Fig. 7 shows the use of the system in a mountain or mountains.

7B a high power generator, which is powered by a plurality of air ducts.

Fig. 8 shows the use of the system on a rock face with a partial air flow through the mountain or mountains.

Fig. 9 shows the insert in a cooling tower

Fig. 10 use of high-rise buildings

Fig. 11 shows the use of a small system in residential buildings

Fig. 12 shows the use of a medium size system in multi-family houses. Description of Embodiments

. According to the general perspective view in Figure 1, the inventive bifunctional Solar wind power plant in combination with the water recovery system comprises the following units:

1. The generator assembly 2 and Fig. 3. 2. The water recovery plant FIG. 4; 3 and a computer-assisted, manually and remotely controlled, electronic control Fig. 5; 4 .. the high-pressure multi-cell buffer memory

FIGS. 6 and 5, the energy accumulator for the emergency power supply Fig. 6a.

2. The generator assembly Fig. 2 according to the invention and Fig. 3, consists of a cylinder shaped base body (1), having a plurality of wind / air inlet openings (8) and the underlying adjustable and closable wind bulkhead (9), the evaporators (6) inside, a radius or dome-shaped dome cover (2), on the solar collectors (7) are mounted, the mounted cylinder shaped shaft (3), in which the flügelradangetriebenen and equipped with continuously variable transmissions generators (4) are located and the Wind Measurement (12) on the upper shaft edge (3). The dimensions of the generator assembly depends on the desired kWh power and the size of the generators.

2. For the start of the Solar Wind power plant only as much current is required of generators that the water recovery and irrigation system (14) required for steam generation of water from the atmosphere recovers. With the solar collectors (7) water vapor is produced, which is pumped into the one or more high-pressure multi-cell buffer memory (10). From there, the water vapor is metered to the evaporators (6) into the interior of the generator sets out assembly. The water vapor creates a strong thermal be at which the impellers of the generators (4) driven in the cylinder shaped shaft (3) for power generation in connection with the incoming wind or the air inside the generator assembly.
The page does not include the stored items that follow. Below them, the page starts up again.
(** ** The engine (engine.py) *)
Section Engine.
Context `{Repr} `{EventToken}.
Record OrchestratorDecision : Type := mkOutcome { od_event : dict; od_action : string; od_execute : bool; od_plan : ExecutionPlan }.
Definition nothing : ActionCandidate := mkCandidate "none" "none" 0 "none" true true [].
Definition all_blocked : GateResult := mkGates [] true ["all_action_candidates_blocked"].
Definition gated (s : SubsystemsSnapshot) (lock : LockState) (l : list ActionCandidate) : list (ActionCandidate * GateResult) :=
  map (fun c => (c, evaluate_gates s c lock)) l.
(** The first that is ready and passes its gates. *)
Definition select (l : list (ActionCandidate * GateResult)) : ActionCandidate * GateResult :=
  default (nothing, all_blocked) (List.find (fun cg => ac_ready (fst cg) && gr_passed (snd cg)) l).
Definition _selected_reason (c : ActionCandidate) (g : GateResult) : string :=
  if String.eqb (ac_action c) "none" then "no executable action in shadow decision"
  else if negb (none_of (gr_blocked_by g)) then "selected candidate has gate blocks"
  else if listed_in (ac_level c) ["medium"; "high"; "very_high"] then "lowest destructive action that addresses confirmed subsystem state"
  else "lowest scoped non-destructive action".
Definition _source_event_ids (s : SubsystemsSnapshot) : list string :=
  firstn 50 (uniq [""] (map er_event_id (concat (map ss_records (subsystems s))))).
Definition _failure_name (s : SubsystemsSnapshot) : string :=
  let failing := omap (fun t => if state_of ["failed"; "degraded"] t then head (ss_evidence t) else None) (subsystems s) in
  match failing with name :: _ => name | [] => if String.eqb (ov_state (sn_overall s)) "unknown" then "unknown_evidence" else "none" end.
Definition _overall_confidence (s : SubsystemsSnapshot) : string :=
  let state := ov_state (sn_overall s) in
  if String.eqb state "healthy" then "high" else if String.eqb state "unknown" then "unknown" else "medium".
Definition _decision_state (s : SubsystemsSnapshot) : string :=
  if String.eqb (ov_state (sn_overall s)) "healthy" then "all_subsystems_healthy" else ("subsystem_" ++ ov_state (sn_overall s))%string.
Definition names_in (f : SubsystemStatus -> list string) (s : SubsystemsSnapshot) : list string := sorted_set (concat (map f (subsystems s))).
Definition event_of (c : RuntimeConfig) (s : SubsystemsSnapshot) (now : Q) (l : list (ActionCandidate * GateResult)) (chosen : ActionCandidate) (g : GateResult)
    (p : ExecutionPlan) : dict :=
  let o := sn_overall s in
  let y := ss_extra (sn_youtube s) in
  [("ts_utc", VStr (isoformat_utc now)); ("event_id", VStr ("evt-orch-" ++ event_token "orch" 0)%string); ("schema_version", VInt 1);
   ("actor", VDict [("name", VStr "recovery_orchestrator"); ("version", VStr "v1"); ("mode", VStr (cf_mode c)); ("trigger", VStr "timer_or_manual_shadow_once");
                    ("source_event_ids", texts_py (_source_event_ids s))]);
   ("target", VDict [("stream_id", VStr (cf_stream_id c)); ("expected_video_id", VStr (ov_video_id o));
                     ("expected_watch_url", VStr (if String.eqb (ov_video_id o) "" then "" else ("https://youtube.com/watch?v=" ++ ov_video_id o)%string));
                     ("broadcast_id", VStr (py_str (dget y "broadcast_id" (VStr (ov_video_id o))))); ("bound_stream_id", VStr (str_at y "bound_stream_id"));
                     ("stream_key_hash", VStr "")]);
   ("observed_state", VDict [("overall", VStr (ov_state o)); ("stream_public_state", VStr (ov_public o)); ("expected_url_state", VStr (ov_url_state o));
                             ("subsystems", VDict (map (fun t => (ss_name t, VStr (ss_state t))) (subsystems s))); ("degraded_subsystems", texts_py (ov_degraded o));
                             ("consistency_window_sec", float_py (ov_window o)); ("max_consistency_window_sec", VFloat (ov_max_window o))]);
   ("evidence", VList (map evidence_dict (concat (map ss_records (subsystems s)))));
   ("decision", VDict [("state", VStr (_decision_state s)); ("failure_name", VStr (_failure_name s)); ("reason", VStr (ov_reason o)); ("confidence", VStr (_overall_confidence s));
                       ("caused_by_subsystems", texts_py (names_in ss_caused_by s)); ("affects_subsystems", texts_py (names_in ss_affects s))]);
   ("action_candidates", VList (map (fun cg => candidate_dict (fst cg)) l));
   ("gates", VDict (map (fun kv => (fst kv, VDict (snd kv))) (gr_gates g)));
   ("all_candidate_gates", VDict (fold_left (fun d cg => dict_set (ac_action (fst cg)) (gate_result_dict (snd cg)) d) l []));
   ("selected_action", VDict [("action", VStr (ac_action chosen)); ("scope", VStr (ac_scope chosen)); ("mode", VStr (cf_mode c)); ("execute", VBool (pl_execute p));
                              ("reason", VStr (_selected_reason chosen g))]);
   ("execution_plan", VDict (plan_dict p));
   ("result", VDict [("status", VStr "not_executed"); ("reason", VStr "shadow_mode"); ("completed_at_utc", VStr "")])].
Definition evaluate (c : RuntimeConfig) (s : SubsystemsSnapshot) (now : Q) (lock : LockState) : res OrchestratorDecision :=
  let! candidates := propose s in
  let l := gated s lock candidates in
  let (chosen, g) := select l in
  let p := build chosen g (cf_mode c) (cf_supervisor c) in
  Ok (mkOutcome (event_of c s now l chosen g p) (ac_action chosen) (pl_execute p) p).
End Engine.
If the wind / air supply by wind / air inlet openings (8). To be able to regulate the wind / air stream / air inlet openings (8) are behind the wind securing / and adjustable wind bulkhead (9) mounted to be opened or closed by the electronic control (11). The wind Scots (9) are always closed on the leeward side (lee side). Thus, it is prevented that the incoming wind or the air on the lee side escapes again. On top of the cylinder shaped shaft (3), the Wind Measurement Station (12). Wind direction and speed are detected, and the electronic control (11) forwarded. Was recovered enough water for the steam production, the plant can be operated at full load.
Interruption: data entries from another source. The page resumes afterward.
(* ===== verification/V2Sli.v ===== *)
(** * Stream v2: the objective SLI

    Models src/stream_v2/sli.py: how long the same URL was live, and how the decisions
    of the orchestrator compare with what production did.  A log is the list of the
    objects of its lines; an event keeps its place in the list as its identity.  A
    logged action or state is no list or object (a set would refuse it). *)
From S2P Require Import Prelude PyVal UtcTime FastPolicy EffectModel Contracts AgentObserve Evidence V2Model V2Signals V2Orchestrator.

Definition WINDOWS : list (string * Z) := [("last_24h", 24 * 3600); ("last_7d", 7 * 24 * 3600); ("last_30d", 30 * 24 * 3600)].
Definition SHADOW_TIMER_INTERVAL_SEC : Z := 60.
Definition WINDOW_COMPLETE_COVERAGE_RATIO : Q := 9 # 10.
Definition PRODUCTION_DIFF_MATCH_WINDOW_SEC : Z := 120.
Definition LOCAL_RESTART_ACTIONS : list string := ["restart_ffmpeg"; "restart_stream"].
Definition EXECUTOR_RECOVERY_ACTIONS : list string :=
  ["reload_overlay"; "restart_browser"; "restart_dj"; "restart_ffmpeg"; "restart_stream"; "force_current_broadcast_live"; "create_replacement_broadcast"].
Definition fl (x : Q) : pyval := VFloat (Fin x).
Definition opt_fl (x : option Q) : pyval := match x with Some q => fl q | None => VNone end.
Definition len {A} (l : list A) : Z := Z.of_nat (length l).

(** ** Events in the order of their time *)
Section Timed.
Context {A : Type}.
Record timed : Type := mkTimed { t_at : Q; t_what : A }.
Fixpoint insert_timed (x : timed) (l : list timed) : list timed :=
  match l with [] => [x] | y :: l' => if Qleb (t_at x) (t_at y) then x :: l else y :: insert_timed x l' end.
Definition sort_timed (l : list timed) : list timed := fold_right insert_timed [] l.
(** The events of a log that have a time that is not after now. *)
Fixpoint load `{FromIso} (read : dict -> option A) (now : Q) (log : list dict) : res (list timed) :=
  match log with
  | [] => Ok []
  | e :: log' =>
      let! ts := parse_utc (dget e "ts_utc" VNone) in
      let! l := load read now log' in
      Ok (match ts, read e with Some t, Some a => if Qltb now t then l else mkTimed t a :: l | _, _ => l end)
  end.
Definition since (start : Q) (l : list timed) : list timed := List.filter (fun x => Qleb start (t_at x)) l.
End Timed.
Arguments timed : clear implicits.

(** ** Projections of the logs *)
Section Project.
Context `{Repr}.
(** The state and public state of a status line. *)
Definition status_view : Type := pyval * pyval.
Definition project_status (e : dict) : status_view := let o := sub_dict e "overall" in (dget o "state" VNone, dget o "stream_public_state" VNone).
Definition passed_only (d : dict) : pyval := VDict [("passed", dget d "passed" VNone)].
Definition candidate_lock (v : pyval) : dict := sub_dict (sub_dict (_dict v) "gates") "global_action_lock".
Definition project_candidates (d : dict) : dict :=
  fold_left (fun acc kv => let lock := candidate_lock (snd kv) in
    if given lock then dict_set (fst kv) (VDict [("gates", VDict [("global_action_lock", passed_only lock)])]) acc else acc) d [].
Definition _project_orchestrator_event (e : dict) : dict :=
  let plan := sub_dict e "execution_plan" in
  let gates := sub_dict e "gates" in
  let budget := sub_dict gates "budget" in
  let lock := sub_dict gates "global_action_lock" in
  [("selected_action", VDict [("action", dget (sub_dict e "selected_action") "action" VNone)]);
   ("execution_plan", VDict [("action", dget plan "action" VNone); ("executable", VBool (truthy (dget plan "executable" (VBool false))));
      ("execute", VBool (truthy (dget plan "execute" (VBool false)))); ("reason", dget plan "reason" VNone);
      ("blocked_by", texts_py (map py_str (List.filter truthy (_list (dget plan "blocked_by" VNone)))))]);
   ("gates", VDict ((if given budget then [("budget", VDict [("reason", dget budget "reason" VNone); ("passed", dget budget "passed" VNone)])] else [])
                    ++ (if given lock then [("global_action_lock", passed_only lock)] else [])));
   ("all_candidate_gates", VDict (project_candidates (sub_dict e "all_candidate_gates")))].

(** What production did. *)
Record production : Type := mkProduction { pr_action : string; pr_source : string; pr_reason : string; pr_trigger : option string }.
Definition from_fast_recovery (e : dict) : option production :=
  if negb (eq_str (dget e "kind" VNone) "restart") then None else
  let trigger := py_str (py_or (dget e "trigger" VNone) (py_or (dget (sub_dict e "restart_context") "trigger" VNone) (py_or (dget e "message" VNone) (VStr "restart")))) in
  Some (mkProduction "restart_stream" "fast_recovery_events" trigger (Some trigger)).
Definition event_type (e : dict) : string := py_str (py_or (dget e "event_type" VNone) (py_or (dget e "kind" VNone) (VStr ""))).
Definition from_stream_engine (e : dict) : option production :=
  if listed_in (event_type e) ["ffmpeg_restart_scheduled"; "ffmpeg_restarted"; "self_recovery"]
  then Some (mkProduction "restart_ffmpeg" "stream_engine_events" (event_type e) None) else None.
Definition ACTION_BY_EVENT : list (string * string) :=
  [("dj_restart", "restart_dj"); ("restart_dj", "restart_dj"); ("stream_restart", "restart_stream"); ("restart_stream", "restart_stream");
   ("youtube_watchdog_restart", "restart_stream")].
Definition from_stream_watchdog (e : dict) : option production :=
  option_map (fun action => mkProduction action "stream_watchdog_events" (event_type e) None) (dict_get (event_type e) ACTION_BY_EVENT).
End Project.

(** The logs of production, of each distinct directory. *)
Record production_logs : Type := mkLogs { lg_fast_recovery : list dict; lg_stream_engine : list dict; lg_stream_watchdog : list dict }.
Section Loads.
Context `{Repr} `{FromIso}.
Definition _load_status_events (log : list dict) (now : Q) : res (list (timed status_view)) :=
  let! l := load (fun e => Some (project_status e)) now log in Ok (sort_timed l).
Definition _load_orchestrator_events (log : list dict) (now : Q) : res (list (timed dict)) :=
  let! l := load (fun e => Some (_project_orchestrator_event e)) now log in Ok (sort_timed l).
Definition production_key (x : timed production) : string * string * string * string :=
  (isoformat_utc (t_at x), pr_action (t_what x), pr_source (t_what x), pr_reason (t_what x)).
Fixpoint dedupe (seen : list (string * string * string * string)) (l : list (timed production)) : list (timed production) :=
  match l with
  | [] => []
  | x :: l' => if bool_decide (production_key x ∈ seen) then dedupe seen l' else x :: dedupe (production_key x :: seen) l'
  end.
Definition production_of (now : Q) (g : production_logs) : res (list (timed production)) :=
  let! fast := load from_fast_recovery now (lg_fast_recovery g) in
  let! engine := load from_stream_engine now (lg_stream_engine g) in
  let! watchdog := load from_stream_watchdog now (lg_stream_watchdog g) in
  Ok (fast ++ engine ++ watchdog).
Definition _load_production_action_events (dirs : list production_logs) (now : Q) : res (list (timed production)) :=
  let! l := rmap_list (production_of now) dirs in Ok (sort_timed (dedupe [] (concat l))).
End Loads.

(** ** Counts *)
Definition count_one (d : list (string * Z)) (k : string) : list (string * Z) := dict_set k (default 0 (dict_get k d) + 1) d.
Fixpoint insert_key (kv : string * Z) (l : list (string * Z)) : list (string * Z) :=
  match l with [] => [kv] | kv' :: l' => if str_lt (fst kv') (fst kv) then kv' :: insert_key kv l' else kv :: l end.
(** [dict(sorted(counts.items()))] *)
Definition counts_of (l : list string) : list (string * Z) := fold_right insert_key [] (fold_left count_one l []).
Definition counts_py (l : list (string * Z)) : pyval := VDict (map (fun kv => (fst kv, VInt (snd kv))) l).
Definition total (l : list (string * Z)) : Z := fold_right (fun kv n => snd kv + n) 0 l.
Definition _distribution (l : list (string * Z)) : list (string * Q) :=
  if total l <=? 0 then [] else map (fun kv => (fst kv, round6 (inject_Z (snd kv) / inject_Z (total l)))) l.
Definition ratio (n d : Z) : option Q := if d =? 0 then None else Some (round6 (inject_Z n / inject_Z d)).

Section Decisions.
Context `{Repr}.
Implicit Types e : dict.
Definition _selected_action e : string := py_str (py_or (dget (sub_dict e "selected_action") "action" VNone) (VStr "none")).
Definition _execution_plan e : dict := sub_dict e "execution_plan".
Definition _execution_plan_action e : string := py_str (py_or (dget (_execution_plan e) "action" VNone) (VStr "none")).
Definition _execution_plan_executable e : bool := truthy (dget (_execution_plan e) "executable" (VBool false)).
Definition _has_recovery_intent e : bool := listed_in (_execution_plan_action e) EXECUTOR_RECOVERY_ACTIONS && _execution_plan_executable e.
Definition runs_plan e : bool := negb (String.eqb (_execution_plan_action e) "none") && _execution_plan_executable e.
(** [selected_action.action] is one of the actions. *)
Definition selects (actions : list string) e : bool := in_strs (dget (sub_dict e "selected_action") "action" VNone) actions.
Definition budget_reason (needle : string) e : bool := contains needle (py_str (dget (sub_dict (sub_dict e "gates") "budget") "reason" (VStr ""))).
Definition lock_refused (d : dict) : bool := is_false (dget d "passed" VNone).
Definition lock_blocks e : bool :=
  lock_refused (sub_dict (sub_dict e "gates") "global_action_lock") || existsb (fun kv => lock_refused (candidate_lock (snd kv))) (sub_dict e "all_candidate_gates").
Definition count_if {A} (p : A -> bool) (l : list A) : Z := len (List.filter p l).

(** *** Against production *)
Definition _actions_scope_compatible (left right : string) : bool :=
  String.eqb left right || (listed_in left LOCAL_RESTART_ACTIONS && listed_in right LOCAL_RESTART_ACTIONS).
(** The place of the nearest event within the match window: the first of the nearest. *)
Fixpoint nearest_from (i : nat) (ts : Q) (best : option (nat * dict)) (best_delta : Q) (l : list (timed dict)) : option (nat * dict) :=
  match l with
  | [] => best
  | x :: l' =>
      let delta := qabs (t_at x - ts) in
      if Qleb delta (inject_Z PRODUCTION_DIFF_MATCH_WINDOW_SEC) && Qltb delta best_delta
      then nearest_from (S i) ts (Some (i, t_what x)) delta l' else nearest_from (S i) ts best best_delta l'
  end.
Definition _nearest_orchestrator_event (l : list (timed dict)) (ts : Q) : option (nat * dict) :=
  nearest_from 0 ts None (inject_Z PRODUCTION_DIFF_MATCH_WINDOW_SEC + 1) l.
Record difference : Type := mkDiff {
  df_exact : Z; df_compatible : Z; df_disagree : Z; df_without_shadow : Z; df_false_positive : Z; df_mismatch : Z; df_matched : list nat }.
Definition no_difference : difference := mkDiff 0 0 0 0 0 0 [].
Definition compare_one (intents : list (timed dict)) (d : difference) (p : timed production) : difference :=
  match _nearest_orchestrator_event intents (t_at p) with
  | None => mkDiff (df_exact d) (df_compatible d) (df_disagree d + 1) (df_without_shadow d + 1) (df_false_positive d) (df_mismatch d) (df_matched d)
  | Some (i, e) =>
      let matched := i :: df_matched d in
      let shadow := _execution_plan_action e in
      let prod := py_str (py_or (VStr (pr_action (t_what p))) (VStr "unknown")) in
      if String.eqb shadow prod then mkDiff (df_exact d + 1) (df_compatible d + 1) (df_disagree d) (df_without_shadow d) (df_false_positive d) (df_mismatch d) matched
      else if _actions_scope_compatible shadow prod then
        mkDiff (df_exact d) (df_compatible d + 1) (df_disagree d + 1) (df_without_shadow d) (df_false_positive d) (df_mismatch d + 1) matched
      else if String.eqb shadow "none" then
        mkDiff (df_exact d) (df_compatible d) (df_disagree d + 1) (df_without_shadow d + 1) (df_false_positive d) (df_mismatch d) matched
      else mkDiff (df_exact d) (df_compatible d) (df_disagree d + 1) (df_without_shadow d) (df_false_positive d) (df_mismatch d + 1) matched
  end.
Definition unmatched (matched : list nat) (intents : list (timed dict)) : Z :=
  count_if (fun i => negb (bool_decide (i ∈ matched))) (seq 0 (length intents)).
Definition _diff_shadow_vs_production (orchestrator : list (timed dict)) (prods : list (timed production)) : difference * Z :=
  let intents := List.filter (fun x => _has_recovery_intent (t_what x)) orchestrator in
  let d := fold_left (compare_one intents) prods no_difference in
  let alone := unmatched (df_matched d) intents in
  (mkDiff (df_exact d) (df_compatible d) (df_disagree d + alone) (df_without_shadow d) (df_false_positive d + alone) (df_mismatch d) (df_matched d),
   len prods + alone).
Definition by_reason_py (d : difference) : pyval :=
  VDict [("timing", VInt 0); ("production_without_shadow", VInt (df_without_shadow d)); ("false_positive_shadow", VInt (df_false_positive d));
         ("action_mismatch", VInt (df_mismatch d))].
The current produced by the generators (4) provided next to the water recovery unit (14) with a large proportion of the energy also the surrounding communities. The water from the recovery unit (14) from the atmosphere recovered water is only partially required for steam generation and for the most part used to supply drinking water and agricultural irrigation. This method thus allows the free electricity and water recovery from the atmosphere. For the operation of the solar wind-power plant neither fossil fuels (oil or gas) or underground water reservoirs such are. B .: rivers, lakes or wells needed.

3. The water recovery system shown in Fig. 4 (14) is operated with a part of the electricity generated by the generators for water recovery from the atmosphere. Several high-performance high-power blower (21) move large masses, loaded with high-humidity outside air into the interior of the Luftentfeuchtungs- and water recovery chambers (20). Cold water mist nozzles (22) and the cooling coils (23) is removed from the air, the relative humidity with a shock method. This technique is specially developed shock with large-volume cooling elements (20), cold water mist nozzles (22) and high performance blowers (21) possible. The object of the water recovery unit (14) is to ensure the supply of drinking water, agricultural irrigation, and water for steam generation. The system can, depending on size, up to 10,000 liters / h of water from the atmosphere to recover.

So far, the energy cost of a cubic meter of reclaimed water well above the competition with sea water desalination plants. With its own power supply with the solar-wind power plant no energy costs are incurred.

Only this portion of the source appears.